The House of Commons Education Select Committee has described Government proposals for the compulsory registration of home educated children as ‘absolutely necessary’ and for it to be implemented ‘as soon as possible’. Despite the Department for Education conducting a consultation in the first half of 2019 regarding proposals for local authorities in England to maintain a register of children not attending mainstream schools, it still has yet to issue a formal response about how it intends to proceed.
The Committee has offered its firm recommendation in a report published last week that follows an inquiry it undertook regarding elective home education. As part of the inquiry the Committee heard from Ofsted about the difficulty it experienced investigating illegally unregistered schools. This included hearing how the inspectorate’s task was made harder by some education settings claiming they were not a school but providing supplementary education for home schooled children.
Ofsted revealed to the Committee that since 2016 a quarter of those it had investigated for operating as an illegally unregistered school had claimed they were not a school, but a provider of supplementary education for home schooled children. The inspectorate added in some cases parents were being duped into signing letters by the illegal schools which stated their children were being home educated when they in fact attended the school on a full-time basis.
Chair of the Accord Coalition, the Revd Stephen Terry, said ‘Accord strongly supports the Committee’s call on the Government to implement its proposals for registering children who do not attend mainstream schools. If public authorities are to deal effectively with illegally unregistered schools, they need a reliable means of identifying children who do not attend registered ones. These proposals provide a proportionate, important and long overdue way to help public bodies ensure children are not educated by substandard and law-breaking schools.’
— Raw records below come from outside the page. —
(** The message list of an emitted frame: one VID message, two end marks. *)
Lemma recv_messages_deliver src eof vs fuel buf pre lva flag ptr rest s :
  buf = pre ++ vid_message lva flag vs ++ 0 :: 0 :: rest -> Zlen pre = ptr ->
  vs <> [] -> Forall vector_ok vs -> eof = ptr + Zlen (vid_message lva flag vs) + 2 ->
  (2 <= fuel)%nat -> (length vs < Z.to_nat MAX_FRAME_SIZE)%nat ->
  mvrp_recv_messages fuel buf src eof ptr 0 false s
  = (s ← deliver_vectors lva src vs s; Ret (Continue, s)).
Proof.
  intros Hbuf Hp Hne Hok -> Hf Hl. rewrite vid_message_len by done.
  rewrite (vectors_bytes_len false lva).
  assert (Hm : vid_message lva flag vs = [1; 2] ++ vectors_bytes lva vs ++ [0; 0])
    by (by destruct vs).
  rewrite Hm in Hbuf. rewrite <- !app_assoc in Hbuf. cbn [app] in Hbuf.
  destruct fuel as [|[|fuel]]; [lia.. |].
  cbn [mvrp_recv_messages]. unfold MRPDU_ENDMARK_SZ.
  rewrite (proj2 (Z.ltb_lt _ _)) by lia. cbn [negb].
  assert (Hr : rd buf ptr = Ret 1) by (rewrite Hbuf; by apply rd_app).
  assert (Hr1 : rd buf (ptr + 1) = Ret 2).
  { rewrite Hbuf, cons_middle, app_assoc. apply rd_app. rewrite length_app. cbn. lia. }
  rewrite Hr, Hr1, !res_bind_ret. cbn [andb Z.eqb MVRP_VID_TYPE Pos.eqb negb].
  rewrite (recv_vectors_deliver src _ vs _ buf (pre ++ [1; 2]) lva (0 :: 0 :: rest));
    auto; try done.
  - rewrite res_bind_assoc. apply res_bind_ext. intros s1. rewrite res_bind_ret.
    cbn beta iota. rewrite (proj2 (Z.ltb_lt _ _)) by lia. cbn [negb].
    set (q := ptr + 2 + Zlen (vectors_bytes lva vs)).
    assert (Hz : buf = (pre ++ [1; 2] ++ vectors_bytes lva vs) ++ 0 :: 0 :: 0 :: 0 :: rest)
      by (by rewrite Hbuf, <- !app_assoc).
    assert (Hr2 : rd buf q = Ret 0).
    { rewrite Hz. apply rd_app. rewrite !length_app. cbn [length]. lia. }
    assert (Hr3 : rd buf (q + 1) = Ret 0).
    { rewrite Hz, (cons_middle 0), app_assoc. apply rd_app.
      rewrite !length_app. cbn [length]. lia. }
    rewrite Hr2, Hr3, !res_bind_ret. cbn [andb Z.eqb].
    change (0 + 1 <? 2) with true. cbn iota.
    destruct fuel; cbn [mvrp_recv_messages]; unfold MRPDU_ENDMARK_SZ;
      by rewrite (proj2 (Z.ltb_ge _ _)) by (unfold q; lia).
  - by rewrite Hbuf, <- app_assoc.
  - rewrite length_app. cbn. lia.
  - lia.
Qed.
(** The trailer byte of a partly filled triple. *)
Lemma trailer_safe vp v :
  0 <= vp + 2 + v_idx v < Zlen (v_buf v) ->
  returns (if 0 <? v_evt_idx v then
             buf ← wr (v_buf v) (vp + 2 + v_idx v) (vect_pack (v_evt v));
             Ret (buf, v_idx v + 1)
           else Ret (v_buf v, v_idx v))
    (fun '(buf, idx) => length buf = length (v_buf v) /\ idx = v_used v).
Proof.
  intros H. unfold v_used. destruct (0 <? v_evt_idx v).
  - eapply returns_bind; [by apply wr_len|]. done.
  - cbn. split; [done | lia].
Qed.

Lemma wr16_len buf i v :
  0 <= i -> i + 1 < Zlen buf -> returns (wr16 buf i v) (fun b => length b = length buf).
Proof.
  intros H1 H2. unfold wr16. eapply returns_bind; [apply wr_len; lia|]. intros b Hb.
  cbn beta in Hb. eapply returns_mono; [apply wr_len; lia|]. cbn. congruence.
Qed.

(** ** The outer loops *)

(** Where the pointers stand: at the start of the message, or behind a
    vector. *)
Definition emit_at (base eof : Z) (e : emit_st) : Prop :=
  Zlen (e_buf e) = eof
  /\ (e_ptr e = base /\ e_vp e = base + 2
      \/ e_ptr e = e_vp e /\ base + 2 < e_vp e <= eof - 2).

(** One MAC vector. *)
Lemma mac_emit_vector_safe base eof a mac r e :
  0 <= base -> emit_at base eof e -> e_ptr e < eof - 13 ->
  length mac = 6%nat ->
  returns (mac_emit_vector eof a mac r e) (fun '(oops, r', e') =>
    Forall2 tx_cleared r r' /\ Zlen (e_buf e') = eof
    /\ (oops = false -> emit_at base eof e'
          /\ e_vp e' + 9 * txcount r' <= e_vp e + 9 + 9 * txcount r)).
Proof.
  intros Hb (Hlen & Hat) Hroom Hmac. unfold mac_emit_vector.
  eapply returns_bind; [apply wr_list_len; lia|]. intros buf Hbuf. cbn beta in Hbuf.
  destruct (pdu_event _ _) as [ev|];
    [|cbn; split_and!; [apply tx_cleared_refl | lia | done]].
  eapply returns_bind; [apply mac_vectorize_safe; cbn [v_buf v_idx v_evt_idx]; lia|].
  intros [[oops r'] v] (Hcl & Hl & Hi & He & Hno). cbn [v_buf v_idx] in *.
  destruct oops; [cbn; split_and!; [done | lia | done]|].
  destruct (Hno eq_refl) as [Hf Hu]. clear Hno.
  eapply returns_bind; [apply trailer_safe; lia|]. intros [buf2 idx] [Hb2 ->].
  unfold MRPDU_ENDMARK_SZ. destruct (Z.ltb_spec (eof - 2) (e_vp e + 2 + v_used v));
    [cbn; split_and!; [done | lia | done]|].
  eapply returns_bind; [apply wr16_len; lia|]. intros buf3 Hb3. cbn in Hb3 |- *.
  assert (v_idx v <= v_used v) by (unfold v_used; destruct (0 <? _); lia).
  assert (Hu0 : v_used (VecSt buf (ev, 0, 0) 1 6 1) = 7) by done. rewrite Hu0 in Hu.
  pose proof (txcount_cleared _ _ Hcl).
  split_and!; [done | lia|]. intros _. split; [|lia]. split; [cbn; lia|].
  right. cbn. lia.
Qed.

Lemma cleared_key_ok l l' :
  Forall2 tx_cleared l l' -> Forall key_ok (key <$> l) -> Forall key_ok (key <$> l').
Proof. intros H. by rewrite (tx_cleared_keys _ _ H). Qed.

Definition mac_loop_post (base eof : Z) (l : list mmrp_attribute) (e : emit_st)
    (out : bool * list mmrp_attribute * emit_st) : Prop :=
  let '(oops, l', e') := out in
  Forall2 tx_cleared l l' /\ Zlen (e_buf e') = eof
  /\ (oops = false -> emit_at base eof e'
        /\ e_vp e' + 9 * txcount l' <= e_vp e + 9 * txcount l).

Lemma mac_emit_loop_safe base eof fuel : forall l e,
  0 <= base -> emit_at base eof e -> Forall key_ok (key <$> l) -> (length l <= fuel)%nat ->
  returns (mac_emit_loop fuel eof l e) (mac_loop_post base eof l e).
Proof.
  assert (Hstop : forall l e, emit_at base eof e -> mac_loop_post base eof l e (false, l, e)).
  { intros l e He. pose proof He as [? _]. split_and!; auto using tx_cleared_refl.
    intros _. split; [done | lia]. }
  induction fuel as [|fuel IH]; intros l e Hb He Hk Hl.
  { destruct l; [|cbn in Hl; lia]. cbn. destruct (negb _); by apply Hstop. }
  destruct l as [|a l]; cbn [mac_emit_loop]; [destruct (negb _); by apply Hstop|].
  destruct (negb _) eqn:Hroom; [by apply Hstop|].
  apply negb_false_iff, Z.ltb_lt in Hroom. unfold MRPDU_ENDMARK_SZ in Hroom.
  cbn in Hk. apply Forall_cons_iff in Hk as [Hka Hk]. cbn [length] in Hl.
  assert (Hskip : forall a', a' = a \/ a' = clear_tx a ->
    returns ('(oops, r', e) ← mac_emit_loop fuel eof l e; Ret (oops, a' :: r', e))
      (mac_loop_post base eof (a :: l) e)).
  { intros a' Ha'. eapply returns_bind; [apply IH; auto; lia|].
    intros [[oops l'] e'] (H1 & H2 & H3). cbn.
    split_and!; [by constructor | done|]. intros Ho. destruct (H3 Ho) as [H4 H5].
    split; [done|]. destruct Ha' as [-> | ->]; rewrite ?txcount_clear, ?txcount_cons;
      [lia|]. destruct (app_tx _); lia. }
  destruct (key a) as [|mac] eqn:Eka; [apply Hskip; by left|].
  destruct (app_tx (applicant a)) eqn:Htx; cbn [negb]; [|apply Hskip; by left].
  case_decide; [apply Hskip; by right|]. destruct Hka as [Hm _].
  eapply returns_bind; [apply (mac_emit_vector_safe base); auto; lia|].
  intros [[oops r'] e1] (Hcl & Hlen & Hno).
  destruct oops; [cbn; split_and!; [constructor; [by right | done] | done | done]|].
  destruct (Hno eq_refl) as [He1 Hc].
  eapply returns_bind; [apply IH; auto;
    [by eapply cleared_key_ok | rewrite <- (Forall2_length Hcl); lia]|].
  intros [[oops l'] e'] (H1 & H2 & H3). cbn.
  split_and!; [constructor; [by right | by eapply tx_cleared_trans] | done|].
  intros Ho. destruct (H3 Ho) as [H4 H5]. split; [done|].
  rewrite txcount_clear, txcount_cons, Htx. lia.
Qed.
(* ===== verification/MmrpCmd.v ===== *)
(** * The control side of mmrp.c: commands, table dump and start *)

From S2P Require Import Prelude Os Parse Mrp MrpProps Attr AttrProps AppProps AppCmd Mvrp.
From S2P Require Import MvrpTheorems Mmrp MmrpList MmrpRecv MmrpEmit MmrpProps MmrpTheorems.
From Stdlib Require Import ZArith Lia Sorted.
From stdpp Require Import base tactics sets list strings option gmap pretty.
Open Scope Z_scope.

(** ** Definitions *)
Section Ops.
Context {os : OS}.

(** [mmrp_init]: returns rc, [mmrp_socket], [MMRP_db] and the world. *)
Definition mmrp_init : bool -> world -> Z * Z * option (app_database mmrp_key) * world :=
  app_init.

(** One line of the table, as staged by [mmrp_dumptable]. *)
Definition mmrp_dump_line (a : mmrp_attribute) : string :=
  let regsrc := snprintf BUFSIZE ("R=" +:+ fmt_mac (reg_macaddr (registrar a))) in
  let cmd := match reg_mrp_state (registrar a) with
             | MRP_IN_STATE => "MIN "
             | MRP_LV_STATE => "MLV "
             | MRP_MT_STATE => "MMT "
             end in
  snprintf BUFSIZE (cmd +:+ mmrp_variant (key a) +:+ " " +:+ regsrc +:+ "
").

Definition mmrp_dumptable : sockaddr_in -> list mmrp_attribute -> world -> res (Z * world) :=
  app_dumptable "MMRP:Empty
" mmrp_dump_line.

Definition mac_specs : list (list Z * parse_type) := [(bytes_of "M=", parse_mac)].
Definition service_specs : list (list Z * parse_type) := [(bytes_of "S=", parse_u8)].

(** [mmrp_cmd_parse_mac]: the address, or [None]. *)
Definition mmrp_cmd_parse_mac (buf : list Z) (buflen : Z) : res (option mmrp_key) :=
  if buflen <? 17 then Ret None
  else
    r ← parse buf 4 (buflen - 4) mac_specs;
    Ret (match r with
         | Some (inr [PBytes mac]) => Some (Macvec mac)
         | _ => None
         end).

Definition mmrp_cmd_parse_service (buf : list Z) (buflen : Z) : res (option mmrp_key) :=
  if buflen <? 5 then Ret None
  else
    r ← parse buf 4 (buflen - 4) service_specs;
    Ret (match r with
         | Some (inr [PInt service]) => Some (Svcreq service)
         | _ => None
         end).

(** [mmrp_cmd_mac] and [mmrp_cmd_service]: an event for a new attribute with
    the key [k]. *)
Definition mmrp_cmd_attribute (junk : Z * Z * Z) (sock : Z) (k : mmrp_key)
    (event : mrp_event) (s : mmrp_ast) : res (Z * mmrp_ast) :=
  let '(ok, w) := malloc (wld s) in
  let s := put_mst (Mst (mrp_db (db s)) w) s in
  if negb ok then Ret (-1, s)
  else
    '(_, s) ← mmrp_event junk sock event (Some (Attr k fresh_applicant fresh_registrar)) s;
    Ret (0, s).

(** A command with a parameter; [left] is the buffer as the parser leaves it. *)
Definition mmrp_attr_command (junk : Z * Z * Z) (sock : Z) (event : mrp_event)
    (parsed : res (option mmrp_key)) (left buf : list Z) (client : sockaddr_in) (s : mmrp_ast)
  : res (Z * mmrp_ast) :=
  k ← parsed;
  match k with
  | None => cmd_error "ERP " left client s
  | Some k =>
      '(rc, s) ← mmrp_cmd_attribute junk sock k event s;
      if rc =? 0 then Ret (0, s) else cmd_error "ERI " buf client s
  end.

Definition mmrp_recv_cmd (junk : Z * Z * Z) (sock : Z) (buf : list Z) (buflen : Z)
    (client : sockaddr_in) (s : mmrp_ast) : res (Z * mmrp_ast) :=
  let d := mrp_db (db s) in
  let '(_, cl, w) := mrp_client_add (clients d) (Some client) (wld s) in
  let s := put_mst (Mst (set_clients cl d) w) s in
  let starts lit := has_prefix (bytes_of lit) buf in
  if buflen <? 3 then Ret (-1, s)
  else
    b0 ← rd buf 0;
    if negb (b0 =? 77) then Ret (-1, s)
    else if starts "M??" then
      '(_, w) ← mmrp_dumptable client (attrib_list (db s)) (wld s);
      Ret (0, put_mst (Mst (mrp_db (db s)) w) s)
    else if starts "M--:S" then
      mmrp_attr_command junk sock MRP_EVENT_LV (mmrp_cmd_parse_service buf buflen)
        (cmd_left 5 service_specs buf buflen) buf client s
    else if starts "M--:M" then
      mmrp_attr_command junk sock MRP_EVENT_LV (mmrp_cmd_parse_mac buf buflen)
        (cmd_left 17 mac_specs buf buflen) buf client s
    else if starts "M++:S" || starts "M+?:S" then
      mmrp_attr_command junk sock (if starts "M+?" then MRP_EVENT_JOIN else MRP_EVENT_NEW)
        (mmrp_cmd_parse_service buf buflen) (cmd_left 5 service_specs buf buflen) buf client s
    else if starts "M++:M" || starts "M+?:M" then
      mmrp_attr_command junk sock (if starts "M+?" then MRP_EVENT_JOIN else MRP_EVENT_NEW)
        (mmrp_cmd_parse_mac buf buflen) (cmd_left 17 mac_specs buf buflen) buf client s
    else cmd_error "ERC MMRP " buf client s.

(** The command entry point when MMRP is disabled ([MMRP_db] is NULL). *)
Definition mmrp_recv_cmd_disabled : list Z -> sockaddr_in -> world -> res (Z * world) :=
  cmd_disabled "ERC MMRP_db ".

End Ops.

(** ** The table dump *)

(** A byte prints as at most three digits. *)
Lemma pretty_byte v : 0 <= v < 256 -> (String.length (pretty v) <= 3)%nat.
Proof.
  intros Hv.
  assert (Hall : Forall (fun n => (String.length (pretty (Z.of_nat n)) <= 3)%nat) (seq 0 256)).
  { apply (bool_decide_unpack _). vm_compute. exact I. }
  rewrite Forall_forall in Hall. specialize (Hall (Z.to_nat v)).
  rewrite Z2Nat.id in Hall by lia. apply Hall, elem_of_seq. lia.
Qed.

Lemma mmrp_variant_length k : key_ok k -> (String.length (mmrp_variant k) <= 14)%nat.
Proof.
  destruct k as [v|m]; cbn [key_ok mmrp_variant]; intros Hk; unfold BUFSIZE.
  - pose proof (pretty_byte v Hk). rewrite snprintf_fits; rewrite length_append; cbn; lia.
  - destruct Hk as [Hl _]. rewrite snprintf_fits; rewrite length_append, fmt_mac_length
      by done; cbn; lia.
Qed.

Lemma mmrp_dump_line_length a :
  key_ok (key a) -> attr_wf a -> Zlen (bytes_of (mmrp_dump_line a)) <= 34.
Proof.
  intros Hk [_ Hm]. rewrite bytes_of_length. unfold mmrp_dump_line.
  pose proof (mmrp_variant_length _ Hk) as Hv.
  set (r := snprintf BUFSIZE ("R=" +:+ _)).
  assert (Hr : String.length r = 14%nat).
  { unfold r, BUFSIZE. rewrite snprintf_fits; rewrite length_append, fmt_mac_length by done;
      cbn; lia. }
  rewrite snprintf_fits; rewrite !length_append, Hr; unfold BUFSIZE;
    destruct (reg_mrp_state _); cbn; lia.
Qed.

Lemma mmrp_dumptable_safe {os : OS} client l w :
  klist_ok l -> (length l <= 44)%nat ->
  returns (mmrp_dumptable client l w) (fun '(_, w') => w_extends w w').
Proof.
  intros [t [_ Hk Hw]] Hl.
  apply (app_dumptable_safe _ _ 34); unfold MAX_MRPD_CMDSZ; try lia; [|done].
  rewrite Forall_fmap in Hk. rewrite Forall_forall in *. intros x Hx.
  apply mmrp_dump_line_length; [by apply Hk | by apply Hw].
Qed.

(** ** Commands *)

Lemma parse_service_ok buf buflen :
  buflen <= Zlen buf -> returns (mmrp_cmd_parse_service buf buflen)
    (fun o => forall k, o = Some k -> key_ok k).
Proof.
  intros Hl. unfold mmrp_cmd_parse_service. destruct (Z.ltb_spec buflen 5); [done|].
  eapply returns_bind; [by apply parse_typed; [lia..|unfold mac_specs, service_specs; repeat constructor]|].
  intros r Hr. cbn [returns]. intros k.
  destruct r as [[e|[|[z|bs] [|]]]|]; try done. intros [= <-].
  specialize (Hr _ eq_refl). unfold mac_specs, service_specs in Hr. by decompose_Forall_hyps.
Qed.

Lemma parse_mac_ok buf buflen :
  buflen <= Zlen buf -> returns (mmrp_cmd_parse_mac buf buflen)
    (fun o => forall k, o = Some k -> key_ok k).
Proof.
  intros Hl. unfold mmrp_cmd_parse_mac. destruct (Z.ltb_spec buflen 17); [done|].
  eapply returns_bind; [by apply parse_typed; [lia..|unfold mac_specs, service_specs; repeat constructor]|].
  intros r Hr. cbn [returns]. intros k.
  destruct r as [[e|[|[z|bs] [|]]]|]; try done. intros [= <-].
  specialize (Hr _ eq_refl). unfold mac_specs, service_specs in Hr. by decompose_Forall_hyps.
Qed.

Section Commands.
Context {os : OS} (junk : Z * Z * Z) (sock : Z).

Lemma attr_command_post event parsed min specs buf buflen client s s0 :
  0 < Zlen buf -> buf !! (length buf - 1)%nat = Some 0 ->
  event <> MRP_EVENT_LVATIMER ->
  returns parsed (fun o => forall k, o = Some k -> key_ok k) ->
  client_ok klist_ok s0 s ->
  returns (mmrp_attr_command junk sock event parsed (cmd_left min specs buf buflen) buf client s)
    (fun '(rc, s') => (rc = 0 \/ rc = -1) /\ client_ok klist_ok s0 s').
Proof.
  intros Hl Hz Hev Hp Hok. unfold mmrp_attr_command.
  destruct (cmd_left_keeps min specs buf buflen (length buf - 1)) as [Hll Hlz].
  eapply returns_bind; [apply Hp|].
  intros [k|] Hk; [|by apply (error_ok klist_ok); rewrite ?Hll; auto].
  eapply returns_bind.
  - apply (event_ok klist_ok (mmrp_event junk sock event (Some _))); [|done].
    intros s1 H1. apply mmrp_event_post; [done | | done]. intros r [= <-].
    split; [by apply Hk | done].
  - intros [rc s1] [Hrc H1]. destruct (rc =? 0); [cbn; auto | by apply (error_ok klist_ok)].
Qed.

Lemma mmrp_recv_cmd_post buf buflen client s :
  mdb_ok s -> length buf = Z.to_nat MAX_MRPD_CMDSZ -> buf !! 1499%nat = Some 0 ->
  buflen <= MAX_MRPD_CMDSZ -> (length (attrib_list (db s)) <= 44)%nat ->
  returns (mmrp_recv_cmd junk sock buf buflen client s)
    (fun '(rc, s') => (rc = 0 \/ rc = -1) /\ client_ok klist_ok s s').
Proof.
  intros Hok Hbuf Hz Hb Hn. unfold MAX_MRPD_CMDSZ in *.
  unfold mmrp_recv_cmd. pose proof (client_add_ok klist_ok client s Hok) as Hc.
  destruct (mrp_client_add _ _ _) as [[rc cl] w].
  set (s1 := put_mst _ s) in *.
  assert (Hl1 : attrib_list (db s1) = attrib_list (db s)) by done. clearbody s1.
  assert (Hz' : buf !! (length buf - 1)%nat = Some 0) by (by rewrite Hbuf).
  assert (Hsv : returns (mmrp_cmd_parse_service buf buflen)
    (fun o => forall k, o = Some k -> key_ok k)) by (apply parse_service_ok; lia).
  assert (Hmc : returns (mmrp_cmd_parse_mac buf buflen)
    (fun o => forall k, o = Some k -> key_ok k)) by (apply parse_mac_ok; lia).
  destruct (Z.ltb_spec buflen 3); [cbn; auto|].
  eapply returns_bind; [apply rd_ok; lia|]. intros b0 _.
  destruct (negb _); [cbn; auto|].
  destruct (has_prefix _ _).
  { eapply returns_bind; [apply mmrp_dumptable_safe; [apply Hc | by rewrite Hl1]|].
    intros [rc2 w2] Hw. cbn. split; [auto|]. eapply client_ok_ev; [apply Hc|].
    apply app_post_world; [done | apply Hc]. }
  destruct (has_prefix _ _); [apply attr_command_post; auto; lia|].
  destruct (has_prefix _ _); [apply attr_command_post; auto; lia|].
  destruct (_ || _); [apply attr_command_post; auto; [lia | by destruct (has_prefix _ _)]|].
  destruct (_ || _); [apply attr_command_post; auto; [lia | by destruct (has_prefix _ _)]|].
  apply (error_ok klist_ok); auto; lia.
Qed.

(** MMRP command handling is memory safe: whatever a client sends, as long
    as the datagram is shorter than the 1500-byte buffer and at most 44
    attributes are registered (so that the table dump fits), [mmrp_recv_cmd]
    returns 0 or -1 and keeps the database and timer invariants. *)
Theorem mmrp_recv_cmd_safe buf buflen client s :
  mdb_ok s -> length buf = Z.to_nat MAX_MRPD_CMDSZ -> buf !! 1499%nat = Some 0 ->
  buflen <= MAX_MRPD_CMDSZ -> (length (attrib_list (db s)) <= 44)%nat ->
  returns (mmrp_recv_cmd junk sock buf buflen client s) (fun '(rc, s') =>
    (rc = 0 \/ rc = -1) /\ mdb_ok s' /\ (timers_ok os -> timers_inv s -> timers_inv s')).
Proof.
  intros Hok Hbuf Hz Hb Hn. eapply returns_mono; [by apply mmrp_recv_cmd_post|].
  intros [rc s'] (H1 & H2 & _ & H3). auto.
Qed.

(** [mmrp_init] establishes the invariant of an empty MMRP database with the
    LeaveAll timer running, or fails and leaves neither database nor socket. *)
Theorem mmrp_init_establishes w :
  length os_hwaddr = 6%nat -> bytes_ok os_hwaddr ->
  let '(rc, sock, d, w') := mmrp_init true w in
  match d with
  | Some d => rc = 0 /\ attrib_list d = [] /\ mdb_ok (Ast d w')
              /\ (timers_ok os -> timers_inv (Ast d w'))
  | None => rc = -1 /\ sock = -1
  end.
Proof.
  intros Hl Hb. apply (app_init_spec klist_ok); [|done..].
  exists MMRP_SVCREQ_TYPE. split; constructor.
Qed.

End Commands.

Lemma mmrp_recv_cmd_safe_witness :
  returns (mmrp_recv_cmd (os := calm_os) (0, 0, 0) 9
      (bytes_of "M++:M=01005e000102" ++ replicate 1482 0) 19
      (SockAddr 2 5556 1 0) (demo_mast demo_macs))
    (fun '(rc, s') => (rc = 0 \/ rc = -1) /\ mdb_ok s'
       /\ (timers_ok calm_os -> timers_inv (demo_mast demo_macs) -> timers_inv s')).
Proof.
  apply (mmrp_recv_cmd_safe (os := calm_os)); [exact demo_mdb_ok | reflexivity | reflexivity
    | unfold MAX_MRPD_CMDSZ; lia | cbn; lia].
Defined.

Lemma mmrp_init_establishes_witness :
  let '(rc, sock, d, w') := mmrp_init (os := calm_os) true (m_w demo_mst) in
  match d with
  | Some d => rc = 0 /\ attrib_list d = [] /\ mdb_ok (Ast d w')
              /\ (timers_ok calm_os -> timers_inv (Ast d w'))
  | None => rc = -1 /\ sock = -1
  end.
Proof.
  apply (mmrp_init_establishes (os := calm_os)); [reflexivity | repeat constructor; lia].
Defined.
In her 2018 annual report to Parliament, Ofsted’s Chief Inspector warned of education settings that were playing ‘cat and mouse’ with inspectors and operating ‘on the cusp of the law’ by exploiting loopholes and ambiguity in definitions of what constituted a home educated child, full time education or a school. Of those illegal schools which do get discovered and property investigated, many are found to be faith based, to flout basic health and safety standards, and to prioritise religious teachings to the extent that they provide students with an inadequately narrow secular curriculum.